Herbert saw us first and beckoned us over. ‘Mr Yanko, I think you know these nice people.’
‘I do indeed… Mademoiselle, Mr Desmond.’ He bowed but did not offer his hand. ‘Mr Harlequin is not here?’
It was Suzanne who answered, prim as dimity. ‘No. He’s in London, Mr Yanko.’ She laid a hand on Herbert’s arm. ‘Do you think you could find me a fresh drink, Mr Bachmann?’
‘With pleasure. Excuse us, gentlemen.’
We excused him.
Basil Yanko raised his glass. ‘A handsome woman, Mr Desmond. My compliments.’
‘De nada, Mr Yanko – as they say in Mexico.’
‘A lively party.’
‘Karl’s a very good host.’
‘A shrewd banker, too.’
‘Yes.’
‘Mr Desmond, a word in season. In business you win something and you hope to lose a little less. At this moment, we are all losing too much.
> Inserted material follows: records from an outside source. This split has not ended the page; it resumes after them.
(* ===== verification/ModeSpec.v ===== *)
(** * The mode list of a device

    What the list of modes is, as a function of the timings of the monitor, and
    what holds of it even when the memory pool fails: no mode twice, at most one
    preferred, every mode one of the monitor's timings. *)
From S2P Require Import Prelude CbUtil Timing TimingTables EdidTypes EdidTiming Mode ModeOrder ModeSelect ModeList.
From stdpp Require Import list sorting.
Local Open Scope Z_scope.

(** ** What is reported *)

Definition preferred (m : CBiosModeInfoExt) : Prop := isPreferredMode m <> 0.

#[export] Instance preferred_dec m : Decision (preferred m).
Proof. unfold preferred. apply _. Defined.

(** The number of preferred modes. *)
Definition npref (ms : list CBiosModeInfoExt) : nat := length (filter preferred ms).

Section Reported.
Context (cea : bool) (skip : CBIOS_DEVICE_TIMING_INFO -> bool).

Lemma reported_snoc cs t : reported cea skip (cs ++ [t]) = report_one cea skip (reported cea skip cs) t.
Proof. unfold reported. by rewrite foldl_app. Qed.

Lemma mode_in_device_modes t m : m ∈ device_modes cea t m.
Proof.
  unfold device_modes. destruct (equivalent cea t); [|by apply list_elem_of_singleton].
  destruct (_ || _); set_solver.
Qed.

(** A mode that was reported comes from a timing that passed the filter. *)
Definition comes_from (t : CBIOS_DEVICE_TIMING_INFO) (m : CBiosModeInfoExt) : Prop :=
  exists pref, m ∈ device_modes cea t (mode_of t pref).

Lemma reported_from cs m : m ∈ fst (reported cea skip cs) ->
  exists c, c ∈ cs /\ skip c = false /\ comes_from c m.
Proof.
  induction cs as [|t cs IH] using rev_ind; [set_solver|]. rewrite reported_snoc.
  destruct (reported cea skip cs) as [ds has]. cbn [fst] in IH. unfold report_one.
  destruct (skip t) eqn:Hs; cbn [fst].
  - intros (c & Hc & Hr)%IH. exists c. split; [set_solver|done].
  - intros [(c & Hc & Hr)%IH|Hm]%elem_of_app.
    + exists c. split; [set_solver|done].
    + exists t. split; [set_solver|]. split; [done|]. by eexists.
Qed.

Lemma reported_all cs c : c ∈ cs -> skip c = false -> exists pref, mode_of c pref ∈ fst (reported cea skip cs).
Proof.
  intros Hc Hs. induction cs as [|t cs IH] using rev_ind; [set_solver|]. rewrite reported_snoc.
  destruct (reported cea skip cs) as [ds has]. cbn [fst] in IH. unfold report_one.
  apply elem_of_app in Hc as [Hc| ->%list_elem_of_singleton].
  - destruct (IH Hc) as [pref Hp]. exists pref. destruct (skip t); cbn [fst]; [done|]. set_solver.
  - rewrite Hs. cbn [fst]. eexists. apply elem_of_app. right. apply mode_in_device_modes.
Qed.

Lemma npref_app a b : npref (a ++ b) = (npref a + npref b)%nat.
Proof. unfold npref. by rewrite filter_app, length_app. Qed.

Lemma npref_device_modes t pref :
  npref (device_modes cea t (mode_of t pref)) = (if pref then 1 else 0)%nat.
Proof.
  unfold device_modes. destruct (equivalent cea t) as [rc|]; [|by destruct pref].
  destruct (_ || _); destruct pref; done.
Qed.

Lemma npref_reported cs :
  npref (fst (reported cea skip cs)) = (if snd (reported cea skip cs) then 1 else 0)%nat.
Proof.
  induction cs as [|t cs IH] using rev_ind; [done|]. rewrite reported_snoc.
  destruct (reported cea skip cs) as [ds has]. cbn [fst snd] in *. unfold report_one.
  destruct (skip t); [done|]. cbn [fst snd]. rewrite npref_app, IH, npref_device_modes.
  by destruct has, (negb (IsPreferMode t =? 0)).
Qed.

End Reported.

(** ** The list without duplicates *)

(** What [cbMode_AddMode] compares. *)
Definition mode_key (m : CBiosModeInfoExt) : Z * Z * Z * Z * Z * Z :=
  (mode_XRes m, mode_YRes m, mode_PixelClock m, mode_XTotal m, mode_YTotal m, isInterlaceMode m).

Lemma same_mode_key m1 m2 : same_mode m1 m2 = true <-> mode_key m1 = mode_key m2.
Proof.
  unfold same_mode, mode_key. rewrite !andb_true_iff, !Z.eqb_eq. split.
  - intros (((((-> & ->) & ->) & ->) & ->) & ->). done.
  - by intros [= -> -> -> -> -> ->].
Qed.

Lemma add_mode_cases ms m :
  add_mode ms m = ms /\ mode_key m ∈ map mode_key ms \/
  add_mode ms m = ms ++ [m] /\ mode_key m ∉ map mode_key ms.
Proof.
  unfold add_mode. destruct (existsb _ ms) eqn:E; [left|right]; split; try done.
  - apply existsb_exists in E as (x & Hx & Hs). apply same_mode_key in Hs. rewrite <- Hs.
    apply list_elem_of_fmap. exists x. split; [done|by apply list_elem_of_In].
  - intros (x & Hk & Hx)%list_elem_of_fmap. apply not_true_iff_false in E. apply E.
    apply existsb_exists. exists x. split; [by apply list_elem_of_In|]. by apply same_mode_key.
Qed.

Lemma add_modes_NoDup ds ms : NoDup (map mode_key ms) -> NoDup (map mode_key (foldl add_mode ms ds)).
Proof.
  revert ms. induction ds as [|d ds IH]; intros ms H; [done|]. cbn. apply IH.
  destruct (add_mode_cases ms d) as [[-> _]|[-> Hn]]; [done|]. rewrite map_app. apply NoDup_app.
  split; [done|]. split; [|apply NoDup_singleton]. by intros x Hx ->%list_elem_of_singleton.
Qed.

Lemma add_modes_sublist ds ms : foldl add_mode ms ds `sublist_of` ms ++ ds.
Proof.
  revert ms. induction ds as [|d ds IH]; intros ms; cbn; [by rewrite app_nil_r|].
  etrans; [apply IH|]. destruct (add_mode_cases ms d) as [[-> _]|[-> _]].
  - apply sublist_app; [done|]. by constructor.
  - by rewrite <- app_assoc.
Qed.

Lemma add_modes_keep ds ms k : k ∈ map mode_key ms -> k ∈ map mode_key (foldl add_mode ms ds).
Proof.
  revert ms. induction ds as [|d ds IH]; intros ms H; [done|]. cbn. apply IH.
  destruct (add_mode_cases ms d) as [[-> _]|[-> _]]; [done|]. rewrite map_app. apply elem_of_app. by left.
Qed.

Lemma add_modes_all ds ms d : d ∈ ds -> mode_key d ∈ map mode_key (foldl add_mode ms ds).
Proof.
  revert ms. induction ds as [|d' ds IH]; intros ms H; [set_solver|]. cbn.
  apply elem_of_cons in H as [->|H]; [|by apply IH]. apply add_modes_keep.
  destruct (add_mode_cases ms d') as [[-> ?]|[-> _]]; [done|]. rewrite map_app. apply elem_of_app. right. by apply list_elem_of_singleton.
Qed.

Lemma npref_sublist a b : a `sublist_of` b -> (npref a <= npref b)%nat.
Proof.
  unfold npref. induction 1 as [|x a b _ IH|x a b _ IH]; [done| |]; rewrite !filter_cons;
    destruct (decide (preferred x)); cbn; lia.
Qed.

Lemma keys_prefer_first has ms : map mode_key (prefer_first has ms) = map mode_key ms.
Proof. by destruct ms, has. Qed.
It is time we turned losses into profit.’
‘Profit’s always a good word.’
‘I’d be grateful if you’d pass it to George Harlequin.’
‘I’ll do that.’
‘Another good word is compromise.’
‘I’ll tell him that, too.’
‘Life is infinitely various. One can replace everything except oneself.’
‘Everything except oneself… I like that.’
‘Sometimes personalities clash, ambitions, too. A mediator is useful. I respect Karl Kruger.’
‘We respect him, also.’
‘Then let’s leave it at that, eh?… Excuse me, Mr Desmond.’ Graceless as ever, he walked away.
Suzanne came back with Herbert Bachmann. Herbert gave me a long, searching look and said, I hope you were polite to him, Paul?’
‘Above and beyond the call of duty. Someone should give me a medal.’
‘I’ll give you a kiss instead,’ said Suzanne. ‘Now, can I tell you something? I think we’ve had enough of this party.’
‘But Karl said…’
‘I’ve changed the arrangements. You’re meeting him here at eleven in the morning. Let’s go, chéri.’
‘She’s the wisest of us all,’ said Herbert Bachmann. ‘Do as she says.’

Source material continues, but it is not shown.